Les conséquences de la motorisation du gros animal sur le politique n’ont pas encore été considérées dans leur véritable portée, à commencer par cette évidence : le roi-philosophe de la pensée grecque, le souverain absolu de la pensée des Temps modernes, l’ingénieur technocrate des visions positivistes – toutes ces variantes du pouvoir légitime se réfèrent à un gros animal immobile au centre de son univers autarcique ou impérial. La motorisation a peu à peu vidé cette idéologie mécanique de son contenu : le gros animal reste en vie parce qu’en se motorisant (transports et communications) il se mobilise, et qu’en se mobilisant il abandonne l’univers immobile qui fut sa niche d’origine et s’en rapporte à d’autres mobiles à son image : horloges atomiques, ondes hertziennes, puces électroniques, c’est vous désormais qui pesez – mais subrepticement – sur les grandes migrations transnationales, les spéculations énergétiques, les marées noires de l’économie hors sol ou des monnaies numériques.

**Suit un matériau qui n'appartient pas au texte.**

(* ===== verification/JsonRound.v ===== *)
(** * JSON text read back

    [json.loads(json.dumps(j)) == j] for every value whose dictionaries have
    distinct keys and whose floats print as texts that read back as themselves.
    A chunk the proxy rebuilds is therefore read by the client as exactly the
    value the proxy built. *)

From Stdlib Require Import Ascii Lia ZArith QArith.
From stdpp Require Import base list strings.
From S2P Require Import Prelude PyDict PyText IpAddr Json JsonRead.

Local Open Scope string_scope.

(** ** Decimal digits *)

Lemma span_digits_app ds t acc :
  sforall is_digit ds = true -> span_digits (ds ++ t) acc = span_digits t (span_digits ds acc).1.
Proof.
  revert acc. induction ds as [|c ds IH]; intros acc; simpl; [done|]. rewrite andb_true_iff. intros [-> H].
  by apply IH.
Qed.

Lemma digit_char_spec d : (0 <= d < 10)%Z -> is_digit (digit_char d) = true /\ ord (digit_char d) = (48 + d)%Z.
Proof.
  intros H. assert (O : ord (digit_char d) = (48 + d)%Z).
  { unfold ord, digit_char. rewrite ascii_inj_N; lia. }
  split; [|done]. unfold is_digit. rewrite O. apply andb_true_iff. split; apply Z.leb_le; lia.
Qed.

(** The digits of [m]: no leading zero but for 0 itself. *)
Lemma digits_fuel_spec f m acc :
  (0 <= m < 10 ^ Z.of_nat f)%Z -> (0 < f)%nat ->
  exists c ds, digits_fuel f m acc = String c ds ++ acc /\ sforall is_digit (String c ds) = true
    /\ (span_digits (String c ds) 0).1 = m /\ (c = "0"%char -> ds = "" /\ m = 0%Z).
Proof.
  revert m acc. induction f as [|f IH]; intros m acc Hm Hf; [lia|]. cbn [digits_fuel].
  pose proof (Z.mod_pos_bound m 10 ltac:(lia)) as Hd.
  destruct (digit_char_spec _ Hd) as [D O].
  destruct (Z.ltb_spec m 10) as [Hs|Hs].
  - exists (digit_char (m mod 10)), "". rewrite Z.mod_small in * by lia. simpl. rewrite D. split_and!; try done.
    + cbn [span_digits fst]. rewrite O. lia.
    + intros E. split; [done|]. rewrite E in O. change (ord "0") with 48%Z in O. lia.
  - destruct f as [|f]; [simpl in Hm; lia|].
    pose proof (Z.div_mod m 10 ltac:(lia)) as DM.
    destruct (IH (m / 10)%Z (String (digit_char (m mod 10)) acc)) as (c & ds & E & S & V & Z0); [|lia|].
    { split; [apply Z.div_pos; lia|]. apply Z.div_lt_upper_bound; [lia|].
      rewrite (Nat2Z.inj_succ (S f)), Z.pow_succ_r in Hm by lia. lia. }
    exists c, (ds ++ String (digit_char (m mod 10)) ""). split_and!.
    + rewrite E. simpl. by rewrite sapp_assoc.
    + change (String c (ds ++ String (digit_char (m mod 10)) "")) with (String c ds ++ String (digit_char (m mod 10)) "").
      rewrite sforall_app, S. simpl. by rewrite D.
    + change (String c (ds ++ String (digit_char (m mod 10)) "")) with (String c ds ++ String (digit_char (m mod 10)) "").
      rewrite span_digits_app, V by done. cbn [span_digits]. rewrite D. cbn [fst]. rewrite O. lia.
    + intros H. destruct (Z0 H) as [_ ?]. pose proof (Z.div_le_mono 10 m 10 ltac:(lia) ltac:(lia)).
      change (10 / 10)%Z with 1%Z in *. lia.
Qed.

Lemma str_of_Z_spec n :
  exists c ds, str_of_Z n = (if (n <? 0)%Z then String "-" "" else "") ++ String c ds
    /\ sforall is_digit (String c ds) = true
    /\ (span_digits (String c ds) 0).1 = Z.abs n /\ (c = "0"%char -> ds = "").
Proof.
  unfold str_of_Z. destruct (digits_fuel_spec (S (Z.to_nat (Z.log2 (Z.abs n)))) (Z.abs n) "") as (c & ds & E & S & V & Z0).
  - split; [lia|]. rewrite Nat2Z.inj_succ, Z2Nat.id by apply Z.log2_nonneg.
    destruct (decide (n = 0%Z)) as [->|N]; [by vm_compute|].
    pose proof (Z.log2_spec (Z.abs n) ltac:(lia)) as [_ L]. eapply Z.lt_le_trans; [exact L|].
    apply Z.pow_le_mono_l. lia.
  - lia.
  - exists c, ds. rewrite E, sapp_nil_r. split_and!; try done; [by destruct (n <? 0)%Z|]. intros H. by destruct (Z0 H).
Qed.

(** ** What may follow a value *)

Definition value_end (t : string) : bool :=
  match t with
  | "" => true
  | String c _ => (Ascii.eqb c "," || Ascii.eqb c "]" || Ascii.eqb c "}")%bool
  end.

Lemma value_end_cases t :
  value_end t = true -> t = "" \/ exists c t', t = String c t' /\ (c = ","%char \/ c = "]"%char \/ c = "}"%char).
Proof.
  destruct t as [|c t]; [by left|]. simpl. rewrite !orb_true_iff, !Ascii.eqb_eq. intros H. right. exists c, t. tauto.
Qed.

Lemma p_digits_all ds t :
  sforall is_digit ds = true -> value_end t = true -> p_digits (ds ++ t) = (ds, t).
Proof.
  intros H E. induction ds as [|c ds IH]; simpl in *.
  - by apply value_end_cases in E as [->|(c & t' & -> & [->|[->| ->]])].
  - apply andb_true_iff in H as [-> H]. by rewrite (IH H).
Qed.

Lemma p_tail_quiet t : value_end t = true -> p_frac t = ("", t) /\ p_exp t = ("", t).
Proof.
  intros E. apply value_end_cases in E as [->|(c & t' & -> & [->|[->| ->]])]; [done|..]; destruct t' as [|d [|e t']]; done.
Qed.

Lemma p_string_escape c r :
  p_string (escape_char c ++ r) = match p_string r with Some (w, x) => Some (String c w, x) | None => None end.
Proof. destruct c as [[] [] [] [] [] [] [] []]; reflexivity. Qed.

Lemma p_string_quote s t : p_string (escape_str s ++ String dquote t) = Some (s, t).
Proof.
  induction s as [|c s IH]; [done|]. cbn [escape_str].
  change (escape_char c +:+ escape_str s) with (escape_char c ++ escape_str s).
  by rewrite sapp_assoc, p_string_escape, IH.
Qed.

Le temps vient donc de décliner avec précision les effets de cette mutation anthropogène sur les systèmes de légalité et de civilité. Toute notre tradition politique se fondait sur les puissances de l’immobilité, religion gréco-romaine par excellence : la famille qui reconduit le pouvoir des ancêtres, le droit qui inscrit dans le marbre l’inamovibilité du domaine foncier, la constitution qui invoque l’assemblée du peuple sur sa terre et habilite la nation donc ses radicaux, le natal et le natif – toutes ces catégories plus que fondamentales du politique comme sanctuaire et crypte des origines et de la fin commencent de subir sous nos yeux l’assaut des puissances de la mobilité illimitée, selon la même logique d’accélération que celle, jadis, de la subversion du monde féodal par la richesse mobilière. La « fin de la géographie », cette formule n’est pas qu’une boutade, et elle concerne au premier chef la géopolitique : elle calculait des rapports de puissance en expansion matérielle au-delà de leurs frontières juridiques, il lui faut maintenant penser le passage de la puissance à son accélération (et à son inertie consécutive). Il lui faut surtout comprendre que l’époque de l’accélération, à la différence de celle de l’expansion, ne se joue que secondairement sur terre. Le Léviathan de la Bible et de Hobbes habitait les mers. Le nôtre préfère l’univers en dilatation de Hubble, celui dont les corps ne sont ni solides ni fluides ni corps noirs, mais très brèves stases provisoires d’un brassage au fond inconcevable, d’une genèse sans cesse recommencée. Nous n’aurons de Lois qu’en bonne connaissance de cause de ce prodigieux chaos.